PROBLEM
Go through the entries below and copy each line containing the word "enumerate".

INFORMATION PROVIDED
•••
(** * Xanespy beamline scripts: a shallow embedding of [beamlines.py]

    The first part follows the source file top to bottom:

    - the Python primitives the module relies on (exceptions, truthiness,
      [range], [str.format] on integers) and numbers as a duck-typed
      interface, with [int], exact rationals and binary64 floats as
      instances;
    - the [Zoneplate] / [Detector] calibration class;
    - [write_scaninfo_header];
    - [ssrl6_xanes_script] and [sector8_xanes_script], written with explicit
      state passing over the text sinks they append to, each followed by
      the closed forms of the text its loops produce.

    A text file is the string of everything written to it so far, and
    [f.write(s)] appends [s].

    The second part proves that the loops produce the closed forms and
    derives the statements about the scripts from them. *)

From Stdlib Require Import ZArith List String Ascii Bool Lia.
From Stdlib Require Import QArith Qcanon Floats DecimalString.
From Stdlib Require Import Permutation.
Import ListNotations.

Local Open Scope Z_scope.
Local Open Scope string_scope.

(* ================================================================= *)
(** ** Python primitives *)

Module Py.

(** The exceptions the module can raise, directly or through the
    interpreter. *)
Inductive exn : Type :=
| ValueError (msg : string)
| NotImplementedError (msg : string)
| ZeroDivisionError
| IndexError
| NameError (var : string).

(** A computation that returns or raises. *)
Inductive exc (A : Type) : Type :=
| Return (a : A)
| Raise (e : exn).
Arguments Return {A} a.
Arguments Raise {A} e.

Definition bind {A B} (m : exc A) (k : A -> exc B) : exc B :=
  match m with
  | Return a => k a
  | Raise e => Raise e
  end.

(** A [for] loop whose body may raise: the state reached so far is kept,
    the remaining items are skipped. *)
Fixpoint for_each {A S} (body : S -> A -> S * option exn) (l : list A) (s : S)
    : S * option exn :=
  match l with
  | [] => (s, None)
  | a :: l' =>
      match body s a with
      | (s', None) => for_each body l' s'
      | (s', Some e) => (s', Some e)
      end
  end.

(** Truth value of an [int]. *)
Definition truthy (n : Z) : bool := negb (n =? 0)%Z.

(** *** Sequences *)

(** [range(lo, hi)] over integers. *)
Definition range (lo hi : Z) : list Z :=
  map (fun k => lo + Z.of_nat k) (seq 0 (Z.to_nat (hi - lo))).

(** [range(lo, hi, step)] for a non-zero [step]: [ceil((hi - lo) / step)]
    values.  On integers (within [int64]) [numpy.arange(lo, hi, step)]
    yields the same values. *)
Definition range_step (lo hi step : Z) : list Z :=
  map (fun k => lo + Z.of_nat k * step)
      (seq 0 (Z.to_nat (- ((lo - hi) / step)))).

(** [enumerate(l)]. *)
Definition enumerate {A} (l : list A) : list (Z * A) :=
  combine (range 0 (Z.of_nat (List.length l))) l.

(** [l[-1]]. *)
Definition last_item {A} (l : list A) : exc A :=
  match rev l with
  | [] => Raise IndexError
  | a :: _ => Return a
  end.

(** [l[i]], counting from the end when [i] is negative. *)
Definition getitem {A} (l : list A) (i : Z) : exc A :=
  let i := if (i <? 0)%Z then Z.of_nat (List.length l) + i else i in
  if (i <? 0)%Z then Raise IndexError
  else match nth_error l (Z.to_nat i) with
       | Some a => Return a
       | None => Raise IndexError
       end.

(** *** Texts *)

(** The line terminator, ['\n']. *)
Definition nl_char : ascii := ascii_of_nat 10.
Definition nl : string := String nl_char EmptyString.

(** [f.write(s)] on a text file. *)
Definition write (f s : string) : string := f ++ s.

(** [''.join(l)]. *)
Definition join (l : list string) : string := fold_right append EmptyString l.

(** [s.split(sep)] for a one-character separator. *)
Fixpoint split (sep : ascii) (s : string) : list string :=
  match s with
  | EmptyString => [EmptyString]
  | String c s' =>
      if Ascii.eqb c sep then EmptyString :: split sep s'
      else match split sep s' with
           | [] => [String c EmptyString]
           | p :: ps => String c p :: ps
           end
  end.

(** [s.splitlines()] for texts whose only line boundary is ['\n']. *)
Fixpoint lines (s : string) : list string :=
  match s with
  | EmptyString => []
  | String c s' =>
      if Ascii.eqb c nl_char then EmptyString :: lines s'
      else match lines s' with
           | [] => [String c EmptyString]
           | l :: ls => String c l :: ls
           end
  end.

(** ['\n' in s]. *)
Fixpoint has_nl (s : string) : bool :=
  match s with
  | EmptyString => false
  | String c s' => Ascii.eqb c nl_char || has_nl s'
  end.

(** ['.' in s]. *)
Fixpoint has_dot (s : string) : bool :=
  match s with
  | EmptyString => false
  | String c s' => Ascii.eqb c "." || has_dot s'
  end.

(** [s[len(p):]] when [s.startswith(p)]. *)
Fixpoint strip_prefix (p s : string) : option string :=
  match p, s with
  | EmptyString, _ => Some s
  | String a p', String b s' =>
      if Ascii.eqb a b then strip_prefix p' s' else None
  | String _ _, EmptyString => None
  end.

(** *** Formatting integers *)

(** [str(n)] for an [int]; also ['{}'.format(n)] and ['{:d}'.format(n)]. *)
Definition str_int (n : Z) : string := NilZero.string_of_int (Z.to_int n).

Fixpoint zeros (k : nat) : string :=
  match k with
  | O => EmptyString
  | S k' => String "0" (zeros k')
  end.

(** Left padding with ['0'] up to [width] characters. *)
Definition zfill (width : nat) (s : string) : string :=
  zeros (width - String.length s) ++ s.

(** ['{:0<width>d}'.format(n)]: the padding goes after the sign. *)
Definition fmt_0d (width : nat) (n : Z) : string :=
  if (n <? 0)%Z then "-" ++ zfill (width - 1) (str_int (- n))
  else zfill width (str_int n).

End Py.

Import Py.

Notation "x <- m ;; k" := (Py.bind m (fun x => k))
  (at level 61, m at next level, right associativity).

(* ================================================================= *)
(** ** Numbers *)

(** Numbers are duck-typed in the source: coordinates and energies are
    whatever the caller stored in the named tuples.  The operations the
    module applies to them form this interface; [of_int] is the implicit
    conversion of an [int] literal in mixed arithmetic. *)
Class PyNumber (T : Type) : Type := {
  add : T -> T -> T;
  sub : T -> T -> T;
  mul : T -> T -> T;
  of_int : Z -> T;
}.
•••
FINISHED EXERCISE
(** [enumerate(l)]. *)
Definition enumerate {A} (l : list A) : list (Z * A) :=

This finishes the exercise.